Mi sono sempre vantato di non avere una privacy, dei miei segreti più intimi sono stato io a scriverne nei miei romanzi, ma Corona si muove, nella vita e nel libro, in un universo di gente che vive per l’immagine e che ha paura della propria realtà, e sprofondando in questo mondo lo rende un business, riesce perfino a organizzare una vendita delle proprie foto in carcere, rendendo la propria immagine una fonte di guadagno.
Ha uno spirito da Pablo Escobar, ma non è criminale come Pablo Escobar, alla fine è un vendicatore.
Avete presente l’Italia che vi racconta Roberto Saviano, con quel piglio da prete moralizzatore, che dopo due pagine vi addormentate, perché non c’è nulla di più noioso di un moralizzatore? Il libro di Corona, che per me è un romanzo, nel senso più alto del termine, è fiction che coincide con la realtà ma lo leggo come fiction, è un capolavoro di teatralizzazione di se stessi, di narrativa, e anche di lettura di un grande pezzo della società italiana.
È perfino morale, non moralistico ma morale, perché non c’è niente di più morale che non nascondersi.
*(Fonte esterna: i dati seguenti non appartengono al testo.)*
(** * Remote process supervision of the moltworker control plane

    A shallow embedding of [src/gateway/r2.ts], [src/gateway/sync.ts] and
    [src/routes/debug.ts]: the mount detector, its configuration wrapper,
    and the debug endpoints that poll a remote process and interpret its
    captured output.

    JavaScript strings are sequences of UTF-16 code units; asynchronous
    code is written in a small monad that threads a world (elapsed time,
    number of processes started, observable events) and delivers either a
    value or a thrown exception. *)

From Stdlib Require Import List NArith ZArith Bool String Ascii Lia.
From Stdlib Require Import Sorted Permutation SpecFloat.
Import ListNotations.

Set Implicit Arguments.

(* ------------------------------------------------------------------ *)
(** * JavaScript strings *)
(* ------------------------------------------------------------------ *)

Module Js.

(** A string value: its UTF-16 code units. *)
Definition str := list N.

(** The code units of an ASCII literal of the source. *)
Definition lit (s : string) : str :=
  map N_of_ascii (list_ascii_of_string s).

(** The double quote, U+0022. *)
Definition dquote : str := [34%N].

Fixpoint eqb (a b : str) : bool :=
  match a, b with
  | [], [] => true
  | c :: a', d :: b' => N.eqb c d && eqb a' b'
  | _, _ => false
  end.

(** [s.startsWith(m)] *)
Fixpoint startsWith (s m : str) {struct m} : bool :=
  match m, s with
  | [], _ => true
  | _ :: _, [] => false
  | c :: m', d :: s' => N.eqb c d && startsWith s' m'
  end.

(** [s.includes(m)]: [m] occurs in [s] at some position. *)
Fixpoint includes (s m : str) : bool :=
  startsWith s m ||
  match s with
  | [] => false
  | _ :: s' => includes s' m
  end.

(** [s.slice(0, n)] *)
Definition slice0 (n : nat) (s : str) : str := firstn n s.

(** WhiteSpace and LineTerminator code points of ECMAScript, the ones
    [String.prototype.trim] strips. *)
Definition isWhiteSpace (c : N) : bool :=
  (N.leb 9 c && N.leb c 13)            (* TAB LF VT FF CR *)
  || N.eqb c 32                        (* SP *)
  || N.eqb c 160                       (* NBSP *)
  || N.eqb c 5760                      (* U+1680 *)
  || (N.leb 8192 c && N.leb c 8202)    (* U+2000 .. U+200A *)
  || N.eqb c 8232 || N.eqb c 8233      (* LS PS *)
  || N.eqb c 8239                      (* U+202F *)
  || N.eqb c 8287                      (* U+205F *)
  || N.eqb c 12288                     (* U+3000 *)
  || N.eqb c 65279.                    (* U+FEFF *)

Fixpoint trimStart (s : str) : str :=
  match s with
  | [] => []
  | c :: s' => if isWhiteSpace c then trimStart s' else s
  end.

Definition trimEnd (s : str) : str := rev (trimStart (rev s)).

(** [s.trim()] *)
Definition trim (s : str) : str := trimEnd (trimStart s).

(** Truthiness of a string: every string but the empty one. *)
Definition truthy (s : str) : bool :=
  match s with [] => false | _ :: _ => true end.

(** Truthiness of a value that is a string or [undefined]. *)
Definition truthy_opt (o : option str) : bool :=
  match o with Some s => truthy s | None => false end.

(** [o || d] for a string-or-undefined [o] and a string [d]. *)
Definition or_else (o : option str) (d : str) : str :=
  match o with
  | Some s => if truthy s then s else d
  | None => d
  end.

End Js.

(* ------------------------------------------------------------------ *)
(** * The sandbox backend as seen by the worker *)
(* ------------------------------------------------------------------ *)

(** A value thrown or used to reject a promise: an [Error] instance with
    its [message], or any other value. *)
Inductive Exn :=
| ErrorInstance (message : Js.str)
| NonError (value : Js.str).

(** How a call completes: normally with a value, or abruptly. *)
Inductive Result (A : Type) :=
| Ok (a : A)
| Err (e : Exn).
Arguments Ok {A} a.
Arguments Err {A} e.

(** A log snapshot; either stream may be [undefined]. *)
Record Logs := {
  stdout : option Js.str;
  stderr : option Js.str
}.

(** A process handle of the sandbox SDK.  [proc_status] and [proc_getLogs]
    are what the handle shows [t] milliseconds after the worker obtained
    it; [proc_startTime] and [proc_endTime] stand for the ISO-8601
    rendering of the optional dates. *)
Record Process := {
  proc_id : Js.str;
  proc_command : Js.str;
  proc_status : Z -> Js.str;
  proc_startTime : option Js.str;
  proc_endTime : option Js.str;
  proc_exitCode : Z -> option Z;
  proc_getLogs : Z -> Result Logs
}.

(** The sandbox: its answer to the [k]-th [startProcess] call and to
    [listProcesses]. *)
Record Sandbox := {
  sb_startProcess : nat -> Js.str -> Result Process;
  sb_listProcesses : Result (list Process)
}.

(** Worker environment bindings read by the mount check. *)
Record MoltbotEnv := {
  R2_ACCESS_KEY_ID : option Js.str;
  R2_SECRET_ACCESS_KEY : option Js.str;
  CF_ACCOUNT_ID : option Js.str
}.

(** An argument of [console.log]. *)
Inductive LogArg :=
| LStr (s : Js.str)
| LBool (b : bool)
| LUndefined
| LExn (e : Exn).

(** What a run does that can be observed from outside. *)
Inductive Event :=
| EvStartProcess (cmd : Js.str)
| EvListProcesses
| EvStatus (pid : Js.str)
| EvGetLogs (pid : Js.str)
| EvWaitForProcess (pid : Js.str) (timeoutMs waited : Z)
| EvSleep (ms : Z)
| EvConsoleLog (args : list LogArg).

(** Events that involve the sandbox or one of its process handles. *)
Definition remote_call (ev : Event) : bool :=
  match ev with
  | EvStartProcess _ | EvListProcesses | EvStatus _ | EvGetLogs _
  | EvWaitForProcess _ _ _ => true
  | EvSleep _ | EvConsoleLog _ => false
  end.

Definition timed_wait (ev : Event) : bool :=
  match ev with
  | EvSleep _ => true
  | _ => false
  end.

Record World := {
  clock : Z;            (* milliseconds elapsed *)
  started : nat;        (* startProcess calls made so far *)
  trace : list Event    (* events, oldest first *)
}.

(** A handle in the worker's hands: the process and when it was obtained. *)
Record Handle := {
  h_proc : Process;
  h_born : Z
}.

(* ------------------------------------------------------------------ *)
(** * The monad of asynchronous computations *)
(* ------------------------------------------------------------------ *)

Definition M (A : Type) : Type := World -> Result A * World.

Definition ret {A} (a : A) : M A := fun w => (Ok a, w).

Definition throw {A} (e : Exn) : M A := fun w => (Err e, w).

Definition bind {A B} (m : M A) (k : A -> M B) : M B :=
  fun w =>
    match m w with
    | (Ok a, w') => k a w'
    | (Err e, w') => (Err e, w')
    end.

(** [try { m } catch (err) { h err }] *)
Definition try_catch {A} (m : M A) (h : Exn -> M A) : M A :=
  fun w =>
    match m w with
    | (Ok a, w') => (Ok a, w')
    | (Err e, w') => h e w'
    end.

Declare Scope async_scope.
Delimit Scope async_scope with async.
Notation "x <- m ;; k" := (bind m (fun x => k))
  (at level 61, m at next level, right associativity) : async_scope.
Notation "m ;; k" := (bind m (fun _ => k))
  (at level 61, right associativity) : async_scope.
Open Scope async_scope.

Definition emit (ev : Event) : M unit :=
  fun w => (Ok tt, {| clock := clock w; started := started w;
                      trace := trace w ++ [ev] |}).

(** Settle a promise whose outcome is already determined. *)
Definition settle {A} (r : Result A) : M A := fun w => (r, w).

Definition elapsed (h : Handle) (w : World) : Z := (clock w - h_born h)%Z.

(** [await sandbox.startProcess(cmd)] *)
Definition startProcess (sb : Sandbox) (cmd : Js.str) : M Handle :=
  fun w =>
    let w' := {| clock := clock w; started := S (started w);
                 trace := trace w ++ [EvStartProcess cmd] |} in
    match sb_startProcess sb (started w) cmd with
    | Ok p => (Ok {| h_proc := p; h_born := clock w |}, w')
    | Err e => (Err e, w')
    end.

(** [await sandbox.listProcesses()] *)
Definition listProcesses (sb : Sandbox) : M (list Handle) :=
  fun w =>
    let w' := {| clock := clock w; started := started w;
                 trace := trace w ++ [EvListProcesses] |} in
    match sb_listProcesses sb with
    | Ok ps => (Ok (map (fun p => {| h_proc := p; h_born := clock w |}) ps), w')
    | Err e => (Err e, w')
    end.

(** [await new Promise(r => setTimeout(r, ms))] *)
Definition sleep (ms : Z) : M unit :=
  fun w => (Ok tt, {| clock := (clock w + ms)%Z; started := started w;
                      trace := trace w ++ [EvSleep ms] |}).

(** [proc.status] *)
Definition status (h : Handle) : M Js.str :=
  fun w => (Ok (proc_status (h_proc h) (elapsed h w)),
            {| clock := clock w; started := started w;
               trace := trace w ++ [EvStatus (proc_id (h_proc h))] |}).

(** [proc.exitCode] *)
Definition exitCode (h : Handle) : M (option Z) :=
  fun w => (Ok (proc_exitCode (h_proc h) (elapsed h w)), w).

(** [await proc.getLogs()] *)
Definition getLogs (h : Handle) : M Logs :=
  fun w => (proc_getLogs (h_proc h) (elapsed h w),
            {| clock := clock w; started := started w;
               trace := trace w ++ [EvGetLogs (proc_id (h_proc h))] |}).

(** [console.log(...args)] *)
Definition console_log (args : list LogArg) : M unit :=
  emit (EvConsoleLog args).

(** The value a run delivers from the initial world, and what it does. *)
Definition initial : World := {| clock := 0%Z; started := 0; trace := [] |}.
Definition returned {A} (r : Result A * World) : Result A := fst r.
Definition events {A} (r : Result A * World) : list Event := trace (snd r).

Definition running : Js.str := Js.lit "running".
Definition is_running (s : Js.str) : bool := Js.eqb s running.

(** [err instanceof Error ? err.message : 'Unknown error'] *)
Definition errorMessage (err : Exn) : Js.str :=
  match err with
  | ErrorInstance m => m
  | NonError _ => Js.lit "Unknown error"
  end.

(* ------------------------------------------------------------------ *)
(** * gateway/r2.ts and gateway/sync.ts *)
(* ------------------------------------------------------------------ *)

Definition tigrisfs : Js.str := Js.lit "tigrisfs".

(** [logs.stdout && logs.stdout.includes('tigrisfs')], as a boolean. *)
Definition stdout_has_marker (logs : Logs) : bool :=
  match stdout logs with
  | Some s => Js.truthy s && Js.includes s tigrisfs
  | None => false
  end.

(** [logs.stdout?.slice(0, 100)] *)
Definition stdout_head (logs : Logs) : LogArg :=
  match stdout logs with
  | Some s => LStr (Js.slice0 100 s)
  | None => LUndefined
  end.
Ragione per cui mi hanno sempre fatto sorridere le paranoie delle persone sulla privacy, perfino le resistenze quando si parla di tracciarle per sconfiggere una pandemia: ma cosa avete da nascondere, visto che mettete tutto su Instagram? Everybody lies, diceva Doctor House, e nella società dello spettacolo ancora di più, e Corona ne è la nemesi.
È spavaldo, strafottente, talvolta anche fragile, sentimentale, commovente, dissacrante, sincero fino all’inverosimile. La mia iniziale antipatia è diventata una simpatia spassionata. Leggete questo libro, che spero sia candidato dall’editore al Premio Strega, premio di mediocri ipocriti e letterati parrucconi che merita un riscatto, perché in una società di ricattabili, mi piace da morire questo eroe ricattatore, che ha fatto della sua vita votata al denaro un’opera d’arte.